• [TASK BRIEF]: Please repeat exactly the lines below from the one containing "(** * The database" down to the one containing "(** [Index]: a", both included, and nothing else.

• [INFORMATION SHOWN]:
+ + +

(* ===== verification/_CoqProject ===== *)
-Q . S2P
Prelude.v
GoTime.v
CommonTypes.v
BitVec.v
Locks.v
LevelDB.v
PttDB.v
MerkleNode.v
Merkle.v
OplogSign.v
Oplog.v
HandleOplogs.v
OplogList.v
RaftStorage.v
Block.v
Object.v
ObjectLogs.v
Leaves.v
SyncOplog.v
Netutil.v
Discover.v
KadTable.v
KadLookup.v
NodeDB.v
Dial.v
P2PServer.v
PeerProto.v
RlpxFrame.v
RlpxHandshake.v
UdpLoop.v
Udp.v
PttPeer.v
Router.v
Identify.v
Envelope.v
OpKeys.v
Join.v
Lemma lxor_range k x y : (0 ≤ k → 0 ≤ x < 2 ^ k → 0 ≤ y < 2 ^ k → 0 ≤ Z.lxor x y < 2 ^ k)%Z.
Proof.
  intros Hk Hx Hy. split; [apply Z.lxor_nonneg; lia|].
  destruct (Z.eq_dec (Z.lxor x y) 0) as [->|Hne]; [lia|].
  assert (0 ≤ Z.lxor x y)%Z by (apply Z.lxor_nonneg; lia).
  apply Z.log2_lt_pow2; [lia|].
  destruct (Z.eq_dec x 0) as [->|Hx0]; [rewrite Z.lxor_0_l in *; apply Z.log2_lt_pow2; lia|].
  destruct (Z.eq_dec y 0) as [->|Hy0]; [rewrite Z.lxor_0_r in *; apply Z.log2_lt_pow2; lia|].
  assert (Z.log2 x < k)%Z by (apply Z.log2_lt_pow2; lia).
  assert (Z.log2 y < k)%Z by (apply Z.log2_lt_pow2; lia).
  pose proof (Z.log2_lxor x y ltac:(lia) ltac:(lia)). lia.
Qed.

Lemma byteZ_xor a b : byteZ (byte_xor a b) = Z.lxor (byteZ a) (byteZ b).
Proof.
  unfold byte_xor. rewrite byteZ_of_Z. apply Z.mod_small.
  apply (lxor_range 8); [lia|apply byteZ_range..].
Qed.

Lemma byte_xor_cancel a b : byte_xor (byte_xor a b) b = a.
Proof.
  apply byteZ_inj. rewrite !byteZ_xor, Z.lxor_assoc, Z.lxor_nilpotent. apply Z.lxor_0_r.
Qed.

(** ** Big-endian integers, [encoding/binary.BigEndian] *)

(** [PutUint64]/[PutUint32]: [n] bytes, most significant first. *)
Fixpoint be_enc (n : nat) (z : Z) : bytes :=
  match n with
  | O => []
  | S n' => byte_of_Z (Z.shiftr z (8 * Z.of_nat n')) :: be_enc n' z
  end.

(** [Uint64]/[Uint32] of exactly the bytes given. *)
Definition be_dec (bs : bytes) : Z := foldl (λ acc b, acc * 256 + byteZ b)%Z 0%Z bs.

(** [binary.BigEndian.Uint64(b)] reads the first eight bytes and panics on a
    shorter slice; [Uint32] likewise with four. *)
Definition be_uint (n : nat) (bs : bytes) : outcome Z :=
  if decide (n ≤ length bs)%nat then Ok (be_dec (take n bs)) else Panic.

Lemma be_enc_length n z : length (be_enc n z) = n.
Proof. induction n; simpl; auto. Qed.

Lemma be_dec_snoc bs b : be_dec (bs ++ [b]) = (be_dec bs * 256 + byteZ b)%Z.
Proof. unfold be_dec. by rewrite foldl_app. Qed.
(* ===== verification/BitVec.v ===== *)
(** * Bit vectors, [common/types/bit_vector.go]

    A vector of 64-bit words; the abstract view is the set of positions whose
    bit is one. *)

From S2P Require Import Prelude.

Set Default Goal Selector "!".
Local Open Scope Z_scope.

Abbreviation BitVector := (list Z).

(** Every word is a [uint64]. *)
Definition bv_wf (b : BitVector) : Prop := Forall in_u64 b.

(** [NewBitVector(L)] allocates [1+((L-1)>>6)] words, the subtraction in
    [uint64]: for [L = 0] that is more than can be allocated. *)
Definition NewBitVector (L : Z) : outcome BitVector :=
  if L =? 0 then Panic
  else Ok (replicate (Z.to_nat (1 + Z.shiftr (u64 (L - 1)) 6)) 0).

Definition bv_word (b : BitVector) (N : Z) : option Z := b !! Z.to_nat (Z.shiftr N 6).
Definition bv_mask (N : Z) : Z := Z.shiftl 1 (Z.land N 63).

(** [b[N>>6] |= 1 << (N & 63)] *)
Definition bv_Set (b : BitVector) (N : Z) : outcome BitVector :=
  w ← or_panic (bv_word b N);
  Ok (<[Z.to_nat (Z.shiftr N 6) := Z.lor w (bv_mask N)]> b).

(** The test compares the masked word with [1]. *)
Definition SetWithIsNew (b : BitVector) (N : Z) : outcome (BitVector * bool) :=
  w ← or_panic (bv_word b N);
  if Z.land w (bv_mask N) =? 1 then Ok (b, false)
  else b' ← bv_Set b N; Ok (b', true).

Definition bv_Get (b : BitVector) (N : Z) : outcome Z :=
  w ← or_panic (bv_word b N);
  Ok (Z.land (Z.shiftr w (Z.land N 63)) 1).

Definition bv_Clear (b : BitVector) (N : Z) : outcome BitVector :=
  w ← or_panic (bv_word b N);
  Ok (<[Z.to_nat (Z.shiftr N 6) := Z.ldiff w (bv_mask N)]> b).

(** The word of [PopCount]'s loop, in wrapping 64-bit arithmetic. *)
Definition popcount_word (word : Z) : Z :=
  let word := u64 (word - Z.land (Z.shiftr word 1) 0x5555555555555555) in
  let word := u64 (Z.land word 0x3333333333333333 + Z.land (Z.shiftr word 2) 0x3333333333333333) in
  let word := Z.land (u64 (word + Z.shiftr word 4)) 0x0F0F0F0F0F0F0F0F in
  let word := u64 (word + Z.shiftr word 8) in
  let word := u64 (word + Z.shiftr word 16) in
  let word := u64 (word + Z.shiftr word 32) in
  Z.land word 255.
Definition PopCount (b : BitVector) : Z := foldl (λ total word, u64 (total + popcount_word word)) 0 b.

Definition bv_Marshal (b : BitVector) : bytes := b ≫= be_enc 8.

(** The decoding loop: eight bytes per word. *)
Fixpoint bv_read (n : nat) (pByte : bytes) : outcome BitVector :=
  match n with
  | O => Ok []
  | S n' =>
    w ← be_uint 8 pByte;
    rest ← slice_from 8 pByte;
    ws ← bv_read n' rest;
    Ok (w :: ws)
  end.
Definition UnmarshalBitVector (theBytes : bytes) : outcome BitVector :=
  let lenBytes := length theBytes in
  if decide ((lenBytes mod 8)%nat ≠ 0%nat) then Err ErrInvalidBitVector
  else bv_read (lenBytes / 8)%nat theBytes.

(** ** The abstract view *)

(** Position [N] is set. *)
Definition bv_test (b : BitVector) (N : Z) : bool :=
  match bv_word b N with Some w => Z.testbit w (N mod 64) | None => false end.

Definition in_bounds (b : BitVector) (N : Z) : Prop :=
  0 ≤ N ∧ (Z.to_nat (N / 64) < length b)%nat.

Lemma shiftr6 N : Z.shiftr N 6 = N / 64.
Proof. by rewrite Z.shiftr_div_pow2. Qed.
(** Some goroutine moves, or a receiver takes the oldest element. *)
Inductive step : t * list pc → t * list pc → Prop :=
  | step_thread c c' ps1 p p' ps2 :
      thread_step c p c' p' → step (c, ps1 ++ p :: ps2) (c', ps1 ++ p' :: ps2)
  | step_recv c ps d rest :
      buf c = d :: rest →
      step (c, ps) (Mk (isClose c) (closed c) rest (n c) (mutex c), ps).

Definition is_closer (p : pc) : bool :=
  match p with CStart | CChecked | CFlagged | CLocked | CDone | CPanicked => true | _ => false end.

(** The channel never holds more than its capacity; while nobody closes, it
    stays open. *)
Definition inv (s : t * list pc) : Prop :=
  (length (buf s.1) ≤ n s.1)%nat ∧
  (Forall (λ p, is_closer p = false) s.2 → isClose s.1 = false ∧ closed s.1 = false ∧ PPanicked ∉ s.2).

Lemma inv_step_thread c ps1 p ps2 c' p' :
  thread_step c p c' p' → inv (c, ps1 ++ p :: ps2) → inv (c', ps1 ++ p' :: ps2).
Proof.
  intros Hs [Hb Hc]. unfold inv in *; simpl in *.
  rewrite Forall_app, Forall_cons in *.
  assert (is_closer p' = false → is_closer p = false) as Hcl by (by destruct Hs).
  split.
  - destruct Hs; simpl; rewrite ?length_app; simpl; lia.
  - intros (H1 & H2 & H3). destruct Hc as (E1 & E2 & E3); [naive_solver|].
    rewrite not_elem_of_app, not_elem_of_cons in *.
    destruct E3 as (? & ? & ?).
    destruct Hs; simpl in *; try congruence; split_and!; done.
Qed.

Lemma inv_step s s' : inv s → step s s' → inv s'.
Proof.
  intros Hi Hs. destruct Hs as [c c' ps1 p p' ps2 Ht|c ps d rest E]; [by eapply inv_step_thread|].
  destruct Hi as [Hb Hc]. unfold inv in *; simpl in *. rewrite E in Hb. simpl in Hb. split; [lia|done].
Qed.

Lemma inv_rtc s s' : inv s → rtc step s s' → inv s'.
Proof. intros Hi Hr. induction Hr; eauto using inv_step. Qed.

Lemma inv_init k ds : inv (NewChan k, PStart <$> ds).
Proof.
  split; simpl; [lia|]. intros _. split_and!; [done..|].
  intros (? & ? & ?)%list_elem_of_fmap_1. done.
Qed.

Lemma flag_stays s s' : rtc step s s' → isClose s.1 = true → isClose s'.1 = true.
Proof.
  induction 1 as [|s s1 s2 Hs _ IH]; [done|]. intros H. apply IH.
  destruct Hs as [c c' ps1 p p' ps2 Ht|]; simpl in *; [by destruct Ht|done].
Qed.
(* ===== verification/PttDB.v ===== *)
(** * The database layer: [pttdb/{ldb_database,index,dbable,types,utils}.go]

    [LDBDatabase] is a goleveldb store with a table of key locks; [LDBBatch]
    stores indexed records: an index key maps to an [Index], which lists the
    keys the record is stored under.  The operations are modelled whole, with
    the lock they take and release and every error they return. *)

From S2P Require Import Prelude GoTime Locks LevelDB.

Set Default Goal Selector "!".

(** ** Data *)

(** [Index]: a [nil] slice of keys is [None], a [nil] key is [None]. *)
Record Index := MkIndex { Keys : option (list (option bytes)); UpdateTS : Timestamp }.

#[global] Instance Index_eq_dec : EqDecision Index.
Proof. solve_decision. Defined.

Record KeyVal := MkKV { K : option bytes; V : bytes }.

Inductive ListOrder := ListOrderPrev | ListOrderNext.

Definition SizeDBKeyPrefix : nat := 5.

(** A [nil] key is the empty key to goleveldb. *)
Definition key_of (k : option bytes) : bytes := default [] k.
Definition idx_keys (i : Index) : list bytes := key_of <$> default [] (Keys i).

(** The JSON encoding of [Index] and of [DBable]: [encoding/json] gives back
    the value it encoded. *)
Class Json := {
  Index_Marshal : Index → bytes;
  Index_Unmarshal : bytes → option Index;
  DBable_Marshal : Timestamp → bytes;
  DBable_Unmarshal : bytes → option Timestamp;
  Index_roundtrip i : Index_Unmarshal (Index_Marshal i) = Some i;
  DBable_roundtrip t : DBable_Unmarshal (DBable_Marshal t) = Some t;
}.

(** ** Key locks *)

Definition TryLockMap (l : locktab) (key : bytes) : outcome locktab :=
  match l !! key with Some _ => Err DBErrBusy | None => Ok (<[key := (-1)%Z]> l) end.

Definition UnlockMap (l : locktab) (key : bytes) : outcome locktab :=
  match l !! key with None => Err DBErrInvalidLock | Some _ => Ok (delete key l) end.

Definition TryRLockMap (l : locktab) (key : bytes) : outcome locktab :=
  match l !! key with
  | Some i => if (i <? 0)%Z then Err DBErrBusy else Ok (<[key := (i + 1)%Z]> l)
  | None => Ok (<[key := (0 + 1)%Z]> (<[key := 0%Z]> l))
  end.

Definition RUnlockMap (l : locktab) (key : bytes) : outcome locktab :=
  match l !! key with
  | None => Panic
  | Some i =>
    if (i =? 0)%Z then Panic
    else let l := <[key := (i - 1)%Z]> l in Ok (if (i =? 1)%Z then delete key l else l)
  end.

#[global, program] Instance LDB_rwlock : RWLock := {|
  rw_tryLock := TryLockMap; rw_unlock := UnlockMap;
  rw_tryRLock := TryRLockMap; rw_rUnlock := RUnlockMap; rw_busy := DBErrBusy |}.
Next Obligation. intros l k E. unfold TryLockMap. by rewrite E. Qed.
Next Obligation. intros l k v E. unfold TryLockMap. by rewrite E. Qed.
Next Obligation. intros l k E. unfold UnlockMap. by rewrite E. Qed.
Next Obligation. intros l k E. unfold TryRLockMap. rewrite E. by rewrite insert_insert_eq. Qed.
Next Obligation. intros l k v E Hv. unfold TryRLockMap. rewrite E. by rewrite (proj2 (Z.ltb_ge v 0)). Qed.
Next Obligation. intros l k v E Hv. unfold TryRLockMap. rewrite E. by rewrite (proj2 (Z.ltb_lt v 0)). Qed.
Next Obligation. intros l k E. unfold RUnlockMap. rewrite E. simpl. by rewrite delete_insert_eq. Qed.
Next Obligation.
  intros l k v E Hv. unfold RUnlockMap. rewrite E.
  rewrite (proj2 (Z.eqb_neq v 0)), (proj2 (Z.eqb_neq v 1)) by lia. done.
Qed.

(** ** [LDBDatabase] *)

Section DB.
Context {S : Type} `{LevelDB S, Json}.

Record LDBDatabase := MkDB { db : S; lockMap : locktab }.

Definition set_db (d : LDBDatabase) (s : S) : LDBDatabase := MkDB s (lockMap d).

(** [TryLockMap(key)], return on error, [defer UnlockMap(key)], then [body]. *)
Definition with_lock {A} (d : LDBDatabase) (key : bytes) (fail : GoErr → A)
    (body : LDBDatabase → LDBDatabase * A) : LDBDatabase * outcome A :=
  match TryLockMap (lockMap d) key with
  | Err e => (d, Ok (fail e))
  | Panic => (d, Panic)
  | Ok l =>
    let '(d', a) := body (MkDB (db d) l) in
    match UnlockMap (lockMap d') key with
    | Ok l' => (MkDB (db d') l', Ok a)
    | _ => (d', Ok a)
    end
  end.

(** The same with the read lock; [RUnlockMap] panics on a lock it does not
    find. *)
Definition with_rlock {A} (d : LDBDatabase) (key : bytes) (body : S → outcome A) : LDBDatabase * outcome A :=
  match TryRLockMap (lockMap d) key with
  | Err e => (d, Err e)
  | Panic => (d, Panic)
  | Ok l =>
    let r := body (db d) in
    match RUnlockMap l key with
    | Ok l' => (MkDB (db d) l', r)
    | Err _ => (MkDB (db d) l, r)
    | Panic => (MkDB (db d) l, Panic)
    end
  end.

Definition of_sum {A} (x : A + GoErr) : outcome A :=
  match x with inl a => Ok a | inr e => Err e end.

Definition Put (d : LDBDatabase) (key value : bytes) : LDBDatabase * option GoErr :=
  let '(s, e) := ldb_put (db d) key value in (set_db d s, e).
Definition Has (d : LDBDatabase) (key : bytes) : bool + GoErr := ldb_has (db d) key.
Definition Get (d : LDBDatabase) (key : bytes) : bytes + GoErr := ldb_get (db d) key.
Definition Delete (d : LDBDatabase) (key : bytes) : LDBDatabase * option GoErr :=
  let '(s, e) := ldb_delete (db d) key in
  (set_db d s, if decide (e = Some LDBErrNotFound) then None else e).

(** A call that returns a value and an error. *)
Abbreviation ret A := (option A * option GoErr)%type.

Definition TryPut (d : LDBDatabase) (key value : bytes) (updateTS : Timestamp) :
    LDBDatabase * outcome (ret bytes) :=
  with_lock d key (λ e, (None, Some e)) (λ d,
    match Has d key with
    | inr e => (d, (None, Some e))
    | inl false => let '(d, err) := Put d key value in (d, (None, err))
    | inl true =>
      match Get d key with
      | inr e => (d, (None, Some e))
      | inl v =>
        match DBable_Unmarshal v with
        | None => (d, (None, Some DBErrInvalidDBable))
        | Some dUpdateTS =>
          if IsLess updateTS dUpdateTS then (d, (Some v, Some DBErrInvalidUpdateTS))
          else
            let '(d, err) := Put d key value in
            match err with Some e => (d, (None, Some e)) | None => (d, (Some v, None)) end
        end
      end
    end).

Definition Pop (d : LDBDatabase) (key : bytes) : LDBDatabase * outcome (ret bytes) :=
  with_lock d key (λ e, (None, Some e)) (λ d,
    match Get d key with
    | inr e => (d, (None, Some e))
    | inl val =>
      let '(d, err) := Delete d key in
      match err with Some e => (d, (None, Some e)) | None => (d, (Some val, None)) end
    end).

(** ** Iterators *)

Definition dbLastKey : bytes := [xff].
Definition full_range : Range := MkRange None None.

+ + +

• [WRITTEN RESPONSE]:
(** * The database layer: [pttdb/{ldb_database,index,dbable,types,utils}.go]

    [LDBDatabase] is a goleveldb store with a table of key locks; [LDBBatch]
    stores indexed records: an index key maps to an [Index], which lists the
    keys the record is stored under.  The operations are modelled whole, with
    the lock they take and release and every error they return. *)

From S2P Require Import Prelude GoTime Locks LevelDB.

Set Default Goal Selector "!".

(** ** Data *)

(** [Index]: a [nil] slice of keys is [None], a [nil] key is [None]. *)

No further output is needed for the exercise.